During European morning trade, the dollar was lower against the euro, with EUR/USD rising 0.32% to hit 1.3265.
On Tuesday, Greece repaid EUR14.5 billion in maturing debt, just one day after receiving the first tranche of aid, under the terms of its second bailout.
While last week’s debt restructuring deal had minimized the risk of a default, relief at the safe passage of the bond redemption buoyed the shared currency.
But the greenback edged higher against the pound, with GBP/USD dipping 0.04% to hit 1.5855.
The pound erased early gains against the greenback after official data showed that U.K. public sector net borrowing increased to a record GBP12.9 billion in February, against expectations for a deficit of GBP5.2 billion.
Meanwhile, the minutes of the Bank of England’s March policy meeting showed that officials were concerned over higher oil prices and wage price inflation.
The greenback was close to an 11-month high against the yen, with USD/JPY advancing 0.23% to hit 83.89 but slipped lower against the Swiss franc, with USD/CHF losing 0.31% to hit 0.9090.
Elsewhere, the greenback was lower against its Canadian, Australian and New Zealand cousins, with USD/CAD shedding 0.26% to hit 0.9889, AUD/USD inching up 0.09% to hit 1.0489 and NZD/USD rising 0.21% to hit 0.8188.

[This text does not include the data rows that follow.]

Definition huff_decode_codes_10 : list (list ngx_http_huff_decode_code_t) := [
  [ hcode 0x02 0x01 0x2f 0x00; hcode 0x09 0x01 0x2f 0x00; hcode 0x17 0x01 0x2f 0x00; hcode 0x28 0x01 0x2f 0x01;
    hcode 0x02 0x01 0x33 0x00; hcode 0x09 0x01 0x33 0x00; hcode 0x17 0x01 0x33 0x00; hcode 0x28 0x01 0x33 0x01;
    hcode 0x02 0x01 0x34 0x00; hcode 0x09 0x01 0x34 0x00; hcode 0x17 0x01 0x34 0x00; hcode 0x28 0x01 0x34 0x01;
    hcode 0x02 0x01 0x35 0x00; hcode 0x09 0x01 0x35 0x00; hcode 0x17 0x01 0x35 0x00; hcode 0x28 0x01 0x35 0x01 ];
  [ hcode 0x03 0x01 0x2f 0x00; hcode 0x06 0x01 0x2f 0x00; hcode 0x0a 0x01 0x2f 0x00; hcode 0x0f 0x01 0x2f 0x00;
    hcode 0x18 0x01 0x2f 0x00; hcode 0x1f 0x01 0x2f 0x00; hcode 0x29 0x01 0x2f 0x00; hcode 0x38 0x01 0x2f 0x01;
    hcode 0x03 0x01 0x33 0x00; hcode 0x06 0x01 0x33 0x00; hcode 0x0a 0x01 0x33 0x00; hcode 0x0f 0x01 0x33 0x00;
    hcode 0x18 0x01 0x33 0x00; hcode 0x1f 0x01 0x33 0x00; hcode 0x29 0x01 0x33 0x00; hcode 0x38 0x01 0x33 0x01 ];
  [ hcode 0x03 0x01 0x34 0x00; hcode 0x06 0x01 0x34 0x00; hcode 0x0a 0x01 0x34 0x00; hcode 0x0f 0x01 0x34 0x00;
    hcode 0x18 0x01 0x34 0x00; hcode 0x1f 0x01 0x34 0x00; hcode 0x29 0x01 0x34 0x00; hcode 0x38 0x01 0x34 0x01;
    hcode 0x03 0x01 0x35 0x00; hcode 0x06 0x01 0x35 0x00; hcode 0x0a 0x01 0x35 0x00; hcode 0x0f 0x01 0x35 0x00;
    hcode 0x18 0x01 0x35 0x00; hcode 0x1f 0x01 0x35 0x00; hcode 0x29 0x01 0x35 0x00; hcode 0x38 0x01 0x35 0x01 ];
  [ hcode 0x02 0x01 0x36 0x00; hcode 0x09 0x01 0x36 0x00; hcode 0x17 0x01 0x36 0x00; hcode 0x28 0x01 0x36 0x01;
    hcode 0x02 0x01 0x37 0x00; hcode 0x09 0x01 0x37 0x00; hcode 0x17 0x01 0x37 0x00; hcode 0x28 0x01 0x37 0x01;
    hcode 0x02 0x01 0x38 0x00; hcode 0x09 0x01 0x38 0x00; hcode 0x17 0x01 0x38 0x00; hcode 0x28 0x01 0x38 0x01;
    hcode 0x02 0x01 0x39 0x00; hcode 0x09 0x01 0x39 0x00; hcode 0x17 0x01 0x39 0x00; hcode 0x28 0x01 0x39 0x01 ];
  [ hcode 0x03 0x01 0x36 0x00; hcode 0x06 0x01 0x36 0x00; hcode 0x0a 0x01 0x36 0x00; hcode 0x0f 0x01 0x36 0x00;
    hcode 0x18 0x01 0x36 0x00; hcode 0x1f 0x01 0x36 0x00; hcode 0x29 0x01 0x36 0x00; hcode 0x38 0x01 0x36 0x01;
    hcode 0x03 0x01 0x37 0x00; hcode 0x06 0x01 0x37 0x00; hcode 0x0a 0x01 0x37 0x00; hcode 0x0f 0x01 0x37 0x00;
    hcode 0x18 0x01 0x37 0x00; hcode 0x1f 0x01 0x37 0x00; hcode 0x29 0x01 0x37 0x00; hcode 0x38 0x01 0x37 0x01 ];
  [ hcode 0x03 0x01 0x38 0x00; hcode 0x06 0x01 0x38 0x00; hcode 0x0a 0x01 0x38 0x00; hcode 0x0f 0x01 0x38 0x00;
    hcode 0x18 0x01 0x38 0x00; hcode 0x1f 0x01 0x38 0x00; hcode 0x29 0x01 0x38 0x00; hcode 0x38 0x01 0x38 0x01;
    hcode 0x03 0x01 0x39 0x00; hcode 0x06 0x01 0x39 0x00; hcode 0x0a 0x01 0x39 0x00; hcode 0x0f 0x01 0x39 0x00;
    hcode 0x18 0x01 0x39 0x00; hcode 0x1f 0x01 0x39 0x00; hcode 0x29 0x01 0x39 0x00; hcode 0x38 0x01 0x39 0x01 ];
  [ hcode 0x1a 0x00 0x00 0x00; hcode 0x1b 0x00 0x00 0x00; hcode 0x1d 0x00 0x00 0x00; hcode 0x1e 0x00 0x00 0x00;
    hcode 0x21 0x00 0x00 0x00; hcode 0x22 0x00 0x00 0x00; hcode 0x24 0x00 0x00 0x00; hcode 0x25 0x00 0x00 0x00;
    hcode 0x2b 0x00 0x00 0x00; hcode 0x2e 0x00 0x00 0x00; hcode 0x32 0x00 0x00 0x00; hcode 0x35 0x00 0x00 0x00;
    hcode 0x3a 0x00 0x00 0x00; hcode 0x3d 0x00 0x00 0x00; hcode 0x41 0x00 0x00 0x00; hcode 0x44 0x00 0x00 0x01 ];
  [ hcode 0x00 0x01 0x3d 0x01; hcode 0x00 0x01 0x41 0x01; hcode 0x00 0x01 0x5f 0x01; hcode 0x00 0x01 0x62 0x01;
    hcode 0x00 0x01 0x64 0x01; hcode 0x00 0x01 0x66 0x01; hcode 0x00 0x01 0x67 0x01; hcode 0x00 0x01 0x68 0x01;
    hcode 0x00 0x01 0x6c 0x01; hcode 0x00 0x01 0x6d 0x01; hcode 0x00 0x01 0x6e 0x01; hcode 0x00 0x01 0x70 0x01;
    hcode 0x00 0x01 0x72 0x01; hcode 0x00 0x01 0x75 0x01; hcode 0x26 0x00 0x00 0x00; hcode 0x27 0x00 0x00 0x00 ];
  [ hcode 0x01 0x01 0x3d 0x00; hcode 0x16 0x01 0x3d 0x01; hcode 0x01 0x01 0x41 0x00; hcode 0x16 0x01 0x41 0x01;
    hcode 0x01 0x01 0x5f 0x00; hcode 0x16 0x01 0x5f 0x01; hcode 0x01 0x01 0x62 0x00; hcode 0x16 0x01 0x62 0x01;
    hcode 0x01 0x01 0x64 0x00; hcode 0x16 0x01 0x64 0x01; hcode 0x01 0x01 0x66 0x00; hcode 0x16 0x01 0x66 0x01;
    hcode 0x01 0x01 0x67 0x00; hcode 0x16 0x01 0x67 0x01; hcode 0x01 0x01 0x68 0x00; hcode 0x16 0x01 0x68 0x01 ];
  [ hcode 0x02 0x01 0x3d 0x00; hcode 0x09 0x01 0x3d 0x00; hcode 0x17 0x01 0x3d 0x00; hcode 0x28 0x01 0x3d 0x01;
    hcode 0x02 0x01 0x41 0x00; hcode 0x09 0x01 0x41 0x00; hcode 0x17 0x01 0x41 0x00; hcode 0x28 0x01 0x41 0x01;
    hcode 0x02 0x01 0x5f 0x00; hcode 0x09 0x01 0x5f 0x00; hcode 0x17 0x01 0x5f 0x00; hcode 0x28 0x01 0x5f 0x01;
    hcode 0x02 0x01 0x62 0x00; hcode 0x09 0x01 0x62 0x00; hcode 0x17 0x01 0x62 0x00; hcode 0x28 0x01 0x62 0x01 ];
  [ hcode 0x03 0x01 0x3d 0x00; hcode 0x06 0x01 0x3d 0x00; hcode 0x0a 0x01 0x3d 0x00; hcode 0x0f 0x01 0x3d 0x00;
    hcode 0x18 0x01 0x3d 0x00; hcode 0x1f 0x01 0x3d 0x00; hcode 0x29 0x01 0x3d 0x00; hcode 0x38 0x01 0x3d 0x01;
    hcode 0x03 0x01 0x41 0x00; hcode 0x06 0x01 0x41 0x00; hcode 0x0a 0x01 0x41 0x00; hcode 0x0f 0x01 0x41 0x00;
    hcode 0x18 0x01 0x41 0x00; hcode 0x1f 0x01 0x41 0x00; hcode 0x29 0x01 0x41 0x00; hcode 0x38 0x01 0x41 0x01 ];
  [ hcode 0x03 0x01 0x5f 0x00; hcode 0x06 0x01 0x5f 0x00; hcode 0x0a 0x01 0x5f 0x00; hcode 0x0f 0x01 0x5f 0x00;
    hcode 0x18 0x01 0x5f 0x00; hcode 0x1f 0x01 0x5f 0x00; hcode 0x29 0x01 0x5f 0x00; hcode 0x38 0x01 0x5f 0x01;
    hcode 0x03 0x01 0x62 0x00; hcode 0x06 0x01 0x62 0x00; hcode 0x0a 0x01 0x62 0x00; hcode 0x0f 0x01 0x62 0x00;
    hcode 0x18 0x01 0x62 0x00; hcode 0x1f 0x01 0x62 0x00; hcode 0x29 0x01 0x62 0x00; hcode 0x38 0x01 0x62 0x01 ];
  [ hcode 0x02 0x01 0x64 0x00; hcode 0x09 0x01 0x64 0x00; hcode 0x17 0x01 0x64 0x00; hcode 0x28 0x01 0x64 0x01;
    hcode 0x02 0x01 0x66 0x00; hcode 0x09 0x01 0x66 0x00; hcode 0x17 0x01 0x66 0x00; hcode 0x28 0x01 0x66 0x01;
    hcode 0x02 0x01 0x67 0x00; hcode 0x09 0x01 0x67 0x00; hcode 0x17 0x01 0x67 0x00; hcode 0x28 0x01 0x67 0x01;
    hcode 0x02 0x01 0x68 0x00; hcode 0x09 0x01 0x68 0x00; hcode 0x17 0x01 0x68 0x00; hcode 0x28 0x01 0x68 0x01 ];
  [ hcode 0x03 0x01 0x64 0x00; hcode 0x06 0x01 0x64 0x00; hcode 0x0a 0x01 0x64 0x00; hcode 0x0f 0x01 0x64 0x00;
    hcode 0x18 0x01 0x64 0x00; hcode 0x1f 0x01 0x64 0x00; hcode 0x29 0x01 0x64 0x00; hcode 0x38 0x01 0x64 0x01;
    hcode 0x03 0x01 0x66 0x00; hcode 0x06 0x01 0x66 0x00; hcode 0x0a 0x01 0x66 0x00; hcode 0x0f 0x01 0x66 0x00;
    hcode 0x18 0x01 0x66 0x00; hcode 0x1f 0x01 0x66 0x00; hcode 0x29 0x01 0x66 0x00; hcode 0x38 0x01 0x66 0x01 ];
  [ hcode 0x03 0x01 0x67 0x00; hcode 0x06 0x01 0x67 0x00; hcode 0x0a 0x01 0x67 0x00; hcode 0x0f 0x01 0x67 0x00;
    hcode 0x18 0x01 0x67 0x00; hcode 0x1f 0x01 0x67 0x00; hcode 0x29 0x01 0x67 0x00; hcode 0x38 0x01 0x67 0x01;
    hcode 0x03 0x01 0x68 0x00; hcode 0x06 0x01 0x68 0x00; hcode 0x0a 0x01 0x68 0x00; hcode 0x0f 0x01 0x68 0x00;
    hcode 0x18 0x01 0x68 0x00; hcode 0x1f 0x01 0x68 0x00; hcode 0x29 0x01 0x68 0x00; hcode 0x38 0x01 0x68 0x01 ];
  [ hcode 0x01 0x01 0x6c 0x00; hcode 0x16 0x01 0x6c 0x01; hcode 0x01 0x01 0x6d 0x00; hcode 0x16 0x01 0x6d 0x01;
    hcode 0x01 0x01 0x6e 0x00; hcode 0x16 0x01 0x6e 0x01; hcode 0x01 0x01 0x70 0x00; hcode 0x16 0x01 0x70 0x01;
    hcode 0x01 0x01 0x72 0x00; hcode 0x16 0x01 0x72 0x01; hcode 0x01 0x01 0x75 0x00; hcode 0x16 0x01 0x75 0x01;
    hcode 0x00 0x01 0x3a 0x01; hcode 0x00 0x01 0x42 0x01; hcode 0x00 0x01 0x43 0x01; hcode 0x00 0x01 0x44 0x01 ] ].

Statistics New Zealand said earlier that the country’s fourth quarter current account deficit narrowed to NZD2.76 billion compared with a revised deficit of NZD4.75 billion in the three months to October and was better than forecasts for a deficit of NZD2.83 billion.
The report bolstered expectations that data on fourth quarter growth to be released later this week would also be in line with expectations.
The dollar index, which tracks the performance of the greenback versus a basket of six other major currencies, was down 0.24% to hit 79.67.
Later Wednesday, the U.S. was to release industry data on existing home sales.